● **DATASET RECORDS**:
┌──
(** What is there has names all the way. *)
Lemma present_clean fs p : fs_ok fs → is_Some (fs !! p) → clean p.
Proof.
  intros Hok. induction p as [|x p IH] using rev_ind; intros Hp; [constructor|].
  destruct (fs_parents fs Hok _ _ Hp) as [Hd (? & ? & _)%bool_decide_eq_true].
  apply Forall_app. split; [apply IH; by eauto|by apply Forall_singleton].
Qed.

(** What is missing on the way from a directory lies below it. *)
Lemma missing_below fs root p target :
  fs_ok fs → is_Some (fs !! root) → fs !! p = None → root `prefix_of` target → p `prefix_of` target → root `prefix_of` p.
Proof.
  intros Hok Hr Hp H1 H2. destruct (prefix_weak_total _ _ _ H1 H2) as [?|Hpre]; [done|].
  destruct (prefix_present _ _ _ Hok Hr Hpre). congruence.
Qed.

Section tools.
Context (e : process) (scandir : file_system → path → list string) (float_repr : Q → string).

(** ** Where a name leads *)

Lemma expanduser_clean p q : clean p.2 → expanduser e p = Ok q → clean q.2.
Proof.
  destruct p as [abs names]. unfold expanduser. destruct abs; [by intros ? [= <-]|].
  destruct names as [|name rest]; [by intros ? [= <-]|]. intros Hn.
  destruct (strip_prefix "~" name) as [user|]; [|by intros [= <-]].
  destruct (home_of e user) as [home|]; [|done]. intros [= <-].
  apply Forall_app. split; [apply components_clean|]. by apply Forall_cons in Hn as [_ ?].
Qed.

Lemma from_base_clean base p q : clean base → expanduser e (parse_path p) = Ok q → clean (from_base base q).
Proof.
  intros Hb Hq. assert (clean q.2) as Hc by (eapply expanduser_clean; [|done]; apply components_clean).
  unfold from_base. destruct q as [[] names]; [done|]. by apply Forall_app.
Qed.

Lemma sandbox_root_inv fs sr root :
  fs_ok fs → _sandbox_root e fs sr = Ok root → canonical fs root ∧ fs !! root = Some Directory.
Proof.
  intros Hok. unfold _sandbox_root. intros (q & Hq & (p & Hp & H1)%bind_Ok)%bind_Ok.
  assert (canonical fs p) as Hcan.
  { eapply resolve_canonical; [done| |done]. eapply from_base_clean; [apply components_clean|done]. }
  inv_result. split; [done|]. by apply dir_known; [| |destruct (is_dir fs _)].
Qed.

Lemma sandbox_path_inv fs value field sr root p :
  fs_ok fs → _resolve_sandbox_path e fs value field sr = Ok (root, p) →
  _sandbox_root e fs sr = Ok root ∧ fs !! root = Some Directory ∧ root `prefix_of` p ∧ canonical fs p.
Proof.
  intros Hok. unfold _resolve_sandbox_path.
  intros (u & _ & (root' & Hroot & (q & Hq & (p' & Hp & H1)%bind_Ok)%bind_Ok)%bind_Ok)%bind_Ok.
  destruct (sandbox_root_inv _ _ _ Hok Hroot) as [Hcan Hdir].
  assert (canonical fs p') as Hp'.
  { eapply resolve_canonical; [done| |done]. eapply from_base_clean; [|done]. eapply names_clean, Hcan. }
  inv_result. split_and!; [done..| |done]. by eapply bool_decide_eq_true.
Qed.

(** ** Writing *)

(** What a write may have done, with or without success. *)
Record write_effect (fs fs' : file_system) (create : bool) (root target : path) : Prop := {
  we_ok : fs_ok fs';
  we_rest p : p ≠ target → fs' !! p = fs !! p ∨
    (create = true ∧ root `prefix_of` p ∧ p `prefix_of` target ∧ fs !! p = None ∧ fs' !! p = Some Directory)
}.

(** The parent of the target has been seen to. *)
Definition prepared (fs : file_system) (create : bool) (target : path) (fs1 : file_system) : Prop :=
  fs1 = fs ∨ create = true ∧ dirs_added fs fs1 (parent target).

Lemma prepared_dirs fs create target fs1 : fs_ok fs → prepared fs create target fs1 → dirs_added fs fs1 (parent target).
Proof. intros Hok [->|[_ Ha]]; [by apply dirs_refl|done]. Qed.

Lemma parent_strict (target p : path) : target ≠ [] → p `prefix_of` parent target → p ≠ target.
Proof.
  intros Hne Hp ->. destruct target as [|x q _] using rev_ind; [done|]. rewrite parent_snoc in Hp.
  apply prefix_length in Hp. rewrite length_app in Hp. simpl in Hp. lia.
Qed.

Lemma prepared_target fs create target fs1 : fs_ok fs → prepared fs create target fs1 → fs1 !! target = fs !! target.
Proof.
  intros Hok Ha%prepared_dirs; [|done]. destruct (da_rest _ _ _ Ha target) as [?|(Hn & _ & Hp)]; [done|]. exfalso.
  destruct (decide (target = [])) as [->|Hne]; [by rewrite (fs_root fs Hok) in Hn|]. by eapply parent_strict.
Qed.

Lemma prepared_effect fs create root target fs1 fs2 :
  fs_ok fs → fs !! root = Some Directory → root `prefix_of` target → prepared fs create target fs1 →
  fs_ok fs2 → (∀ p, p ≠ target → fs2 !! p = fs1 !! p) → write_effect fs fs2 create root target.
Proof.
  intros Hok Hr Hpre Hfs1 Hok2 Hrest. split; [done|]. intros p Hne. rewrite Hrest by done.
  destruct Hfs1 as [->|[Hcr [_ R]]]; [by left|]. destruct (R p) as [?|(Hn & Hd & Hp)]; [by left|right].
  assert (p `prefix_of` target) by (etrans; [done|apply parent_prefix]).
  split_and!; [done| |done..]. apply (missing_below fs root p target); [done|by rewrite Hr; eexists|done..].
Qed.

(** The target itself: written over, unless the write failed. *)
Definition target_after {A : Type} (fs fs' : file_system) (append : bool) (content : string) (target : path) (r : result A)
  : Prop :=
  match r with
  | Ok _ => fs !! target ≠ Some Directory ∧ fs' !! target = Some (written append content (fs !! target))
  | Raise _ => fs' !! target = fs !! target
  end.

(** The end of a write. *)
Lemma write_end fs fs1 append create root target content fs' r :
  fs_ok fs → canonical fs target → fs !! root = Some Directory → root `prefix_of` target →
  prepared fs create target fs1 → write_text append target content fs1 = (fs', r) →
  write_effect fs fs' create root target ∧
  target_after fs fs' append content target r.
Proof.
  intros Hok Hcan Hr Hpre Hfs1 Hw. pose proof (prepared_dirs _ _ _ _ Hok Hfs1) as Ha.
  pose proof (prepared_target _ _ _ _ Hok Hfs1) as Ht.
  assert (canonical fs1 target) as Hcan1 by (eapply links_canonical, Hcan; by eapply dirs_links).
  destruct (open_write_spec _ _ _ _ _ _ (da_ok _ _ _ Ha) Hcan1 Hw) as [(-> & ex & ->)|(-> & -> & Hd & Hok')].
  - split; [|done]. eapply prepared_effect; [done..|apply Ha|done].
  - rewrite Ht in *. split; [|split; [done|by rewrite lookup_insert_eq]]. eapply prepared_effect; [done..|].
    intros p Hne. by rewrite lookup_insert_ne.
Qed.

(** What a write comes to: nothing, with an exception, or its effect. *)
Definition write_outcome (fs : file_system) (file_path content mode : string) (create : bool) (sr : option string)
    (fs' : file_system) (r : result string) : Prop :=
  (fs' = fs ∧ ∃ ex, r = Raise ex) ∨
  ∃ root target, _resolve_sandbox_path e fs file_path "file_path" sr = Ok (root, target) ∧
    fs !! root = Some Directory ∧ root `prefix_of` target ∧ canonical fs target ∧
    write_effect fs fs' create root target ∧
    target_after fs fs' (negb (bool_decide (mode = "overwrite"))) content target r.

Lemma write_target_inv fs file_path sr root target :
  _assert_write_target_in_sandbox e fs file_path sr = Ok (root, target) →
  _resolve_sandbox_path e fs file_path "file_path" sr = Ok (root, target).
Proof.
  unfold _assert_write_target_in_sandbox. intros ([root' target'] & Hr & (u & _ & [= <- <-])%bind_Ok)%bind_Ok. done.
Qed.

Lemma write_outcome_wp fs file_path content mode create sr :
  fs_ok fs → wp (write_local_file e file_path content mode create sr) (write_outcome fs file_path content mode create sr) fs.
Proof.
  intros Hok. assert (∀ ex, write_outcome fs file_path content mode create sr fs (Raise ex)) as Hnone by (left; eauto).
  unfold write_local_file, st_raise_if. repeat wp_step. destruct (raise_if _ _) as [u|]; [|apply Hnone]. repeat wp_step.
  destruct (_assert_write_target_in_sandbox e fs file_path sr) as [[root target]|] eqn:Ha; [|apply Hnone]. wp_step.
  apply write_target_inv in Ha. destruct (sandbox_path_inv _ _ _ _ _ _ Hok Ha) as (_ & Hroot & Hpre & Hcan).
  assert (∀ fs1, prepared fs create target fs1 → ∀ ex,
    write_outcome fs file_path content mode create sr fs1 (Raise ex)) as Hfail.
  { intros fs1 Hfs1 ex. unfold write_outcome. right. exists root, target. split_and!; [done..| |by eapply prepared_target].
    eapply prepared_effect; [done..| |done]. by eapply da_ok, prepared_dirs. }
  wp_step. eapply (wp_mono _ (λ fs1 _, prepared fs create target fs1)).
  - destruct (path_exists fs (parent target)); [by left|]. destruct create; [|by left]. repeat wp_step.
    unfold wp. destruct (mkdir_parents _ _ fs) as [fs1 r1] eqn:Hm.
    destruct (mkdir_parents_spec _ _ _ _ _ Hok (canonical_parent _ _ Hcan) Hm) as [Ha' _]. simpl.
    assert (prepared fs true target fs1) as Hfs1 by (by right).
    destruct r1 as [u1|ex]; [|done]. repeat wp_step. destruct (resolve fs1 true _) as [q|ex]; [|done]. by repeat wp_step.
  - intros fs1 [u1|ex] Hfs1; [|by apply Hfail]. repeat wp_step.
    destruct (raise_if _ _) as [u2|]; [|by apply Hfail]. repeat wp_step.
    unfold wp. destruct (write_text _ _ _ fs1) as [fs2 r2] eqn:Hw. simpl.
    destruct (write_end _ _ _ _ _ _ _ _ _ Hok Hcan Hroot Hpre Hfs1 Hw) as [Heff Ht].
    destruct r2 as [u3|ex]; repeat wp_step; right; exists root, target; by split_and!.
Qed.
└──
● **TRY IT**:
Transcribe the lines above between the line holding "apply Forall_app. split; [apply IH;" and the line holding "Section tools.", inclusive, exactly as they stand and with nothing added.

● **RESULT BELOW**:
  apply Forall_app. split; [apply IH; by eauto|by apply Forall_singleton].
Qed.

(** What is missing on the way from a directory lies below it. *)
Lemma missing_below fs root p target :
  fs_ok fs → is_Some (fs !! root) → fs !! p = None → root `prefix_of` target → p `prefix_of` target → root `prefix_of` p.
Proof.
  intros Hok Hr Hp H1 H2. destruct (prefix_weak_total _ _ _ H1 H2) as [?|Hpre]; [done|].
  destruct (prefix_present _ _ _ Hok Hr Hpre). congruence.
Qed.

Section tools.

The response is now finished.